## Exercise
Look below for the line that contains "framing_R w1 w2 -> framing_R", then copy it and each following line exactly, through and including the line that contains "rewrite H2, H1, app_assoc, existsb_app, B1, orb_false_r.".

------------------------

(** ** Invariants of [run] *)

Lemma framing_run (count0 : Z) : keeps framing_R framing_E (run count0).
Proof.
  assert (Hr : forall w, framing_R w w) by (intros w; exists []; auto).
  assert (Ht : forall w1 w2 w3,
             framing_R w1 w2 -> framing_R w2 w3 -> framing_R w1 w3).
  { intros w1 w2 w3 (n1 & H1 & B1) (n2 & H2 & B2). exists (n2 ++ n1).
    rewrite H2, H1, app_assoc, existsb_app, B1, B2. auto. }
  assert (HE : forall w1 w2 r w3,
             framing_R w1 w2 -> framing_E w2 r w3 -> framing_E w1 r w3).
  { intros w1 w2 r w3 (n1 & H1 & B1) (n2 & H2 & B2 & S2). exists (n2 ++ n1).
    rewrite H2, H1, app_assoc, existsb_app, B1, orb_false_r. auto. }
  assert (Hput : forall b, keeps framing_R framing_E (putbyte b)).
  { intros b w. putbyte_split b w; unfold framing_E, framing_R.
    - exists [EvWrite b Wrote]. simpl. repeat split; congruence.
    - exists [EvWrite b WroteNone]. auto.
    - exists [EvWrite b (WriteErr en)]. simpl. repeat split; congruence. }
  assert (Hget : forall st, st <> Data -> keeps framing_R framing_E (getbyte st)).
  { intros st Hst w. getbyte_split st w; unfold framing_E, framing_R.
    - exists [EvRead st (u8 b)]. split; [reflexivity|].
      destruct st; simpl; congruence.
    - exists []. simpl. repeat split; congruence.
    - exists []. simpl. repeat split; congruence. }
  assert (Hlock : forall m, keeps framing_R framing_E (LOCK m))
    by (intros m w; exists [EvLock m]; auto).
  assert (Hunlock : forall m, keeps framing_R framing_E (UNLOCK m))
    by (intros m w; exists [EvUnlock m]; auto).
  assert (Hset : forall s, keeps framing_R framing_E (set_status s))
    by (intros s w; exists []; auto).
  apply keeps_run; auto; try (apply Hget; discriminate).
  intros k Hk w. unfold bind. getbyte_split Data w; try unfold framing_E.
  - pose proof (IS_CHANNEL_top_bit (u8 b) (u8_range b)) as Htop.
    destruct (truthy (IS_CHANNEL (u8 b))).
    + unfold incomplete, framing_E.
      exists [EvRead Data (u8 b)]. simpl. rewrite <- Htop. simpl. tauto.
    + match goal with |- match k ?x ?w1 with _ => _ end =>
          pose proof (Hk x w1) as Hkw;
          assert (H1 : framing_R w w1)
            by (exists [EvRead Data (u8 b)]; simpl; rewrite <- Htop; auto);
          destruct (k x w1) end;
        [eapply Ht; eauto | eapply HE; eauto | exact I].
  - exists []. simpl. repeat split; congruence.
  - exists []. simpl. repeat split; congruence.
Qed.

------------------------

## Result
             framing_R w1 w2 -> framing_R w2 w3 -> framing_R w1 w3).
  { intros w1 w2 w3 (n1 & H1 & B1) (n2 & H2 & B2). exists (n2 ++ n1).
    rewrite H2, H1, app_assoc, existsb_app, B1, B2. auto. }
  assert (HE : forall w1 w2 r w3,
             framing_R w1 w2 -> framing_E w2 r w3 -> framing_E w1 r w3).
  { intros w1 w2 r w3 (n1 & H1 & B1) (n2 & H2 & B2 & S2). exists (n2 ++ n1).
    rewrite H2, H1, app_assoc, existsb_app, B1, orb_false_r. auto. }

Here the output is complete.